BEGIN SOURCE INFORMATION

(* ===== verification/GoString.v ===== *)
(** * Go strings

    A Go string is a sequence of bytes: Rocq's [string], a list of 8-bit
    characters. This file models what the node uses of packages [strings],
    [fmt] and [encoding/hex]. *)
From S2P Require Import Prelude Machine.

(** ** Bytes *)
Definition byte_of_ascii (c : ascii) : Z := Z.of_N (N_of_ascii c).
Definition ascii_of_byte (b : Z) : ascii := ascii_of_N (Z.to_N b).
(** [[]byte(s)] *)
Definition bytes (s : string) : list Z := byte_of_ascii <$> String.list_ascii_of_string s.
(** [string(b)] *)
Definition of_bytes (b : list Z) : string := String.string_of_list_ascii (ascii_of_byte <$> b).
Definition is_byte (b : Z) : Prop := 0 ≤ b < 256.

(** ** Decimal verbs of package [fmt] *)
Definition fmt_d (x : Z) : string := pretty x.

(** [fmt.Sprintf] of verbs separated by a bar. *)
Definition bar_join (l : list string) : string := String.concat "|" l.

(** ** Hexadecimal *)
Definition hexdigit (n : Z) : ascii :=
  if decide (n < 10) then ascii_of_N (48 + Z.to_N n) else ascii_of_N (87 + Z.to_N n).
Fixpoint hex (b : list Z) : string :=
  match b with
  | [] => ""
  | x :: b => String (hexdigit (x / 16)) (String (hexdigit (x mod 16)) (hex b))
  end.

(** ** Facts *)

(** Decimal digits, lower-case hexadecimal digits. *)
Definition digits : list ascii := chars "-0123456789".
Definition hexdigits : list ascii := chars "0123456789abcdef".

Lemma pretty_N_char_digit n : pretty_N_char n ∈ digits.
Proof.
  unfold pretty_N_char.
  repeat (case_match; try (vm_compute; by repeat constructor)).
Qed.

Lemma pretty_N_go_digits x s :
  (∀ c, c ∈ chars s → c ∈ digits) → ∀ c, c ∈ chars (pretty_N_go x s) → c ∈ digits.
Proof.
  revert s. induction (N.lt_wf_0 x) as [x _ IH]; intros s Hs c.
  destruct (decide (x = 0)%N) as [->|]; [rewrite pretty_N_go_0; auto|].
  rewrite pretty_N_go_step by lia. apply IH; [apply N.div_lt; lia|].
  simpl. intros d [->|?]%elem_of_cons; [apply pretty_N_char_digit|auto].
Qed.

(** [%d] prints decimal digits and a sign, nothing else, and loses nothing. *)
Lemma fmt_d_digits x c : c ∈ chars (fmt_d x) → c ∈ digits.
Proof.
  unfold fmt_d, pretty, pretty_Z.
  assert (∀ p, c ∈ chars (pretty (Npos p)) → c ∈ digits) as HN.
  { intros p. apply pretty_N_go_digits. simpl. intros d Hd. by apply elem_of_nil in Hd. }
  destruct x as [|p|p]; [|by apply HN|].
  - simpl. intros ->%list_elem_of_singleton. vm_compute. by repeat constructor.
  - rewrite chars_app, elem_of_app. intros [->%list_elem_of_singleton|H]; [|by apply (HN p)].
    vm_compute. by repeat constructor.
Qed.
#[export] Instance fmt_d_inj : Inj (=) (=) fmt_d.
Proof. apply pretty_Z_inj. Qed.

(** A string without the separator. *)
Definition no_bar (s : string) : Prop := "|"%char ∉ chars s.
#[export] Instance no_bar_dec s : Decision (no_bar s).
Proof. unfold no_bar. apply _. Defined.
Lemma no_bar_fmt x : no_bar (fmt_d x).
Proof.
  intros Hin%fmt_d_digits. revert Hin. vm_compute. intros H.
  repeat (apply elem_of_cons in H as [H|H]; [done|]). by apply elem_of_nil in H.
Qed.

(** [bar_join] is injective on lists of one length whose entries, but for the
    last, hold no bar. *)
Lemma bar_join_inj_gen (l k : list string) :
  length l = length k →
  Forall (λ s, "|"%char ∉ chars s) (take (length l - 1) l) →
  Forall (λ s, "|"%char ∉ chars s) (take (length k - 1) k) →
  bar_join l = bar_join k → l = k.
Proof.
  unfold bar_join. revert k.
  induction l as [|x l IH]; intros [|y k] L H1 H2 E; simplify_eq/=; [done|].
  destruct l as [|x' l], k as [|y' k]; simplify_eq/=; [done|].
  inv H1; inv H2. apply string_split_sep in E as [-> E]; [|done..].
  f_equal. apply (IH (y' :: k)); simpl; rewrite ?Nat.sub_0_r; auto.
Qed.

Lemma length_hex b : String.length (hex b) = (2 * length b)%nat.
Proof. induction b; simpl; lia. Qed.

Lemma hexdigit_hexdigits n : 0 ≤ n < 16 → hexdigit n ∈ hexdigits.
Proof.
  intros H. assert (Forall (λ k, hexdigit (Z.of_nat k) ∈ hexdigits) (seq 0 16)) as HF.
  { vm_compute. repeat constructor. }
  rewrite list.Forall_forall in HF. specialize (HF (Z.to_nat n)).
  rewrite Z2Nat.id in HF by lia. apply HF. apply elem_of_seq. lia.
Qed.

Lemma hex_hexdigits b : Forall is_byte b → ∀ c, c ∈ chars (hex b) → c ∈ hexdigits.
Proof.
  unfold is_byte. induction 1 as [|x b Hx _ IH]; simpl; intros c Hc; [by apply elem_of_nil in Hc|].
  rewrite !elem_of_cons in Hc.
  destruct Hc as [->|[->|?]]; [apply hexdigit_hexdigits; mlia..|auto].
Qed.

(** ** Package [strings] *)

(** [strings.TrimPrefix] *)
Definition TrimPrefix (s p : string) : string :=
  if String.prefix p s
  then String.substring (String.length p) (String.length s - String.length p) s else s.

(** [strings.TrimLeftFunc(s, unicode.IsSpace)] on the UTF-8 bytes of [s]: the
    white space of Unicode is six ASCII characters, U+0085, U+00A0, U+1680,
    U+2000 to U+200A, U+2028, U+2029, U+202F, U+205F and U+3000. *)
Fixpoint trim_left_space (b : list Z) : list Z :=
  match b with
  | x :: b1 =>
      if decide (x = 32 ∨ 9 ≤ x ≤ 13) then trim_left_space b1 else
      match b1 with
      | y :: b2 =>
          if decide (x = 194 ∧ (y = 133 ∨ y = 160)) then trim_left_space b2 else
          match b2 with
          | z :: b3 =>
              if decide ((x = 225 ∧ y = 154 ∧ z = 128) ∨
                         (x = 226 ∧ y = 128 ∧ (128 ≤ z ≤ 138 ∨ z = 168 ∨ z = 169 ∨ z = 175)) ∨
                         (x = 226 ∧ y = 129 ∧ z = 159) ∨
                         (x = 227 ∧ y = 128 ∧ z = 128))
              then trim_left_space b3 else b
          | [] => b
          end
      | [] => b
      end
  | [] => b
  end.

(** [strings.TrimSpace(s) == "" ]: nothing is left once the leading white space
    is gone. *)
Definition is_blank (s : string) : bool := bool_decide (trim_left_space (bytes s) = []).

Lemma is_blank_empty : is_blank "" = true.
Proof. done. Qed.
Example is_blank_ex : is_blank " " = true ∧ is_blank " a " = false.
Proof. done. Qed.

(** [strings.TrimSuffix] *)
Definition TrimSuffix (s p : string) : string :=
  if decide (String.length p ≤ String.length s)%nat then
    let n := (String.length s - String.length p)%nat in
    if decide (String.substring n (String.length p) s = p) then String.substring 0 n s else s
  else s.

(** ** [strconv.ParseUint(s, 10, 64)] *)
Definition digit_value (c : ascii) : option Z :=
  let n := byte_of_ascii c in if decide (48 ≤ n ≤ 57) then Some (n - 48) else None.
Fixpoint parse_digits (acc : Z) (l : list ascii) : option Z :=
  match l with
  | [] => Some acc
  | c :: l => d ← digit_value c; parse_digits (acc * 10 + d) l
  end.
(** The value, or [None] for any error. *)
Definition ParseUint (s : string) : option Z :=
  if decide (s = "") then None else
  n ← parse_digits 0 (chars s); if decide (n ≤ MaxUint64) then Some n else None.

Lemma digit_value_pretty d : (d < 10)%N → digit_value (pretty_N_char d) = Some (Z.of_N d).
Proof.
  intros Hd. assert (d ∈ [0; 1; 2; 3; 4; 5; 6; 7; 8; 9]%N) as Hin.
  { assert (d = 0 ∨ d = 1 ∨ d = 2 ∨ d = 3 ∨ d = 4 ∨ d = 5 ∨ d = 6 ∨ d = 7 ∨ d = 8 ∨ d = 9)%N by lia.
    rewrite !elem_of_cons. tauto. }
  repeat (apply elem_of_cons in Hin as [->|Hin]; [done|]). by apply elem_of_nil in Hin.
Qed.

Lemma parse_pretty_go x s :
  parse_digits 0 (chars (pretty_N_go x s)) = parse_digits (Z.of_N x) (chars s).
Proof.
  revert s. induction (N.lt_wf_0 x) as [x _ IH]; intros s.
  destruct (decide (x = 0)%N) as [->|]; [by rewrite pretty_N_go_0|].
  rewrite pretty_N_go_step by lia. rewrite IH by (apply N.div_lt; lia).
  cbn [String.list_ascii_of_string parse_digits].
  rewrite digit_value_pretty by (apply N.mod_lt; lia). cbn [mbind option_bind]. f_equal. lia.
Qed.

(** Reading what [%d] prints. *)
Lemma ParseUint_fmt_d n : is_u64 n → ParseUint (fmt_d n) = Some n.
Proof.
  intros Hn. unfold ParseUint. destruct (decide (n = 0)) as [->|Hz]; [done|].
  assert (∃ p, n = Z.pos p) as [p ->] by (destruct n; [done|by eexists|mlia]).
  assert (parse_digits 0 (chars (fmt_d (Z.pos p))) = Some (Z.pos p)) as E.
  { unfold fmt_d, pretty, pretty_Z. unfold pretty, pretty_N. simpl.
    change (parse_digits 0 (chars (pretty_N_go (N.pos p) "")) = Some (Z.pos p)).
    by rewrite parse_pretty_go. }
  rewrite decide_False by (intros E'; rewrite E' in E; done).
  rewrite E. simpl. rewrite decide_True; [done|mlia].
Qed.

Lemma of_bytes_bytes s : of_bytes (bytes s) = s.
Proof.
  unfold of_bytes, bytes. rewrite <- list_fmap_compose.
  assert (∀ l, ascii_of_byte ∘ byte_of_ascii <$> l = l) as ->; [|apply String.string_of_list_ascii_of_string].
  induction l as [|c l IH]; [done|]. csimpl. rewrite IH. unfold compose, ascii_of_byte, byte_of_ascii.
  by rewrite N2Z.id, ascii_N_embedding.
Qed.
Lemma prefix_app p s : String.prefix p (p +:+ s) = true.
Proof.
  induction p as [|c p IH]; [by destruct s|]. unfold String.app in *. simpl.
  destruct (ascii_dec c c); [done|congruence].
Qed.
Lemma substring_all s : String.substring 0 (String.length s) s = s.
Proof. induction s as [|c s IH]; [done|]. simpl. by rewrite IH. Qed.
Lemma substring_app p s : String.substring (String.length p) (String.length s) (p +:+ s) = s.
Proof. induction p as [|c p IH]; [apply substring_all|]. unfold String.app in *. simpl. done. Qed.
Lemma TrimPrefix_app p s : TrimPrefix (p +:+ s) p = s.
Proof.
  unfold TrimPrefix. rewrite prefix_app, string_length_app.
  replace (String.length p + String.length s - String.length p)%nat with (String.length s) by lia.
  apply substring_app.
Qed.

(** ** Reading integers from bytes *)
(** The digits at the front, as bytes. *)
Fixpoint digit_run (b : list Z) : list Z :=
  match b with
  | x :: b' => if decide (48 ≤ x ≤ 57) then x :: digit_run b' else []
  | [] => []
  end.
Definition digits_value (b : list Z) : Z := fold_left (λ n x, n * 10 + (x - 48)) b 0.
(** [strconv.ParseInt(tok, 10, 64)] of a sign and digits. *)
Definition parse_int (neg : bool) (ds : list Z) : option Z :=
  let n := if neg then - digits_value ds else digits_value ds in
  if decide (ds = []) then None else if decide (is_i64 n) then Some n else None.

Lemma byte_of_digit c d : digit_value c = Some d → d = byte_of_ascii c - 48 ∧ 48 ≤ byte_of_ascii c ≤ 57.
Proof. unfold digit_value. case_decide; [|done]. intros [= <-]. by split. Qed.
Lemma parse_digits_bytes acc l n :
  parse_digits acc l = Some n →
  Forall (λ x, 48 ≤ x ≤ 57) (byte_of_ascii <$> l) ∧
  fold_left (λ n x, n * 10 + (x - 48)) (byte_of_ascii <$> l) acc = n.
Proof.
  revert acc. induction l as [|c l IH]; intros acc; csimpl; [intros [= <-]; by split|].
  destruct (digit_value c) as [d|] eqn:Ed; [|done]. simpl. apply byte_of_digit in Ed as [-> Hd].
  intros [Hf Hv]%IH. split; [by constructor|done].
Qed.
Lemma printed_bytes n :
  is_u64 n →
  bytes (fmt_d n) ≠ [] ∧ Forall (λ x, 48 ≤ x ≤ 57) (bytes (fmt_d n)) ∧ digits_value (bytes (fmt_d n)) = n.
Proof.
  intros Hn. pose proof (ParseUint_fmt_d n Hn) as Hp. unfold ParseUint in Hp.
  destruct (decide (fmt_d n = "")) as [|Hne]; [done|].
  destruct (parse_digits 0 (chars (fmt_d n))) as [m|] eqn:E; [|done]. cbn [mbind option_bind] in Hp.
  case_decide; simplify_eq. apply parse_digits_bytes in E as [Hf Hv]. split; [|done].
  unfold bytes. intros E%fmap_nil_inv. apply Hne. rewrite <- (String.string_of_list_ascii_of_string (fmt_d n)). by rewrite E.
Qed.
Lemma digit_run_app a b :
  Forall (λ x, 48 ≤ x ≤ 57) a → match b with x :: _ => ¬ 48 ≤ x ≤ 57 | [] => True end →
  digit_run (a ++ b) = a.
Proof.
  intros Ha Hb. induction Ha as [|x a Hx _ IH]; simpl.
  - destruct b; [done|]. simpl. by rewrite decide_False.
  - by rewrite decide_True, IH.
Qed.

Lemma ParseUint_range s n : ParseUint s = Some n → is_u64 n.
Proof.
  unfold ParseUint. case_decide; [done|]. intros (m & Hm & E)%bind_Some. case_decide; [|done].
  injection E as <-. assert (∀ l acc, 0 ≤ acc → parse_digits acc l = Some m → 0 ≤ m) as Hnn.
  { intros l. induction l as [|c l IH]; intros acc Ha; simpl; [by intros [= <-]|].
    destruct (digit_value c) as [d|] eqn:Ed; [|done]. simpl. apply IH.
    apply byte_of_digit in Ed. lia. }
  specialize (Hnn _ 0 ltac:(lia) Hm). mlia.
Qed.

(** The first digit of a printed number is not a zero, but for the number zero. *)
Lemma pretty_N_go_head x s :
  (0 < x)%N → ∃ c s', pretty_N_go x s = String c s' ∧ 49 ≤ byte_of_ascii c ≤ 57.
Proof.
  revert s. induction (N.lt_wf_0 x) as [x _ IH]; intros s Hx.
  rewrite pretty_N_go_step by done. destruct (decide (x / 10 = 0)%N) as [E|E].
  - rewrite E, pretty_N_go_0. eexists _, _. split; [done|].
    assert (0 < x `mod` 10 ∧ x `mod` 10 < 10)%N as [H0 H9].
    { pose proof (N.mod_lt x 10). pose proof (N.div_mod x 10). lia. }
    revert H0 H9. generalize (x `mod` 10)%N. intros d H0 H9.
    assert (d = 1 ∨ d = 2 ∨ d = 3 ∨ d = 4 ∨ d = 5 ∨ d = 6 ∨ d = 7 ∨ d = 8 ∨ d = 9)%N as Hd by lia.
    destruct_or! Hd; subst d; apply (bool_decide_unpack _); by vm_compute.
  - apply IH; [apply N.div_lt; lia|]. lia.
Qed.
Lemma printed_head n :
  0 < n → ∃ d ds, bytes (fmt_d n) = d :: ds ∧ 49 ≤ d ≤ 57.
Proof.
  intros Hn. destruct n as [|p|p]; try lia. unfold fmt_d, pretty, pretty_Z, pretty, pretty_positive, pretty, pretty_N.
  rewrite decide_False by done. destruct (pretty_N_go_head (Npos p) "" ltac:(lia)) as (c & s & -> & Hc).
  eexists _, _. split; [done|exact Hc].
Qed.
Lemma printed_negative n : 0 < n → bytes (fmt_d (- n)) = 45 :: bytes (fmt_d n).
Proof. intros Hn. by destruct n. Qed.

END SOURCE INFORMATION

[ACTION ITEM]
Within the entries above, find the string "sign" and return each line that holds it.

[WRITTEN RESPONSE]
(** [%d] prints decimal digits and a sign, nothing else, and loses nothing. *)
(** [strconv.ParseInt(tok, 10, 64)] of a sign and digits. *)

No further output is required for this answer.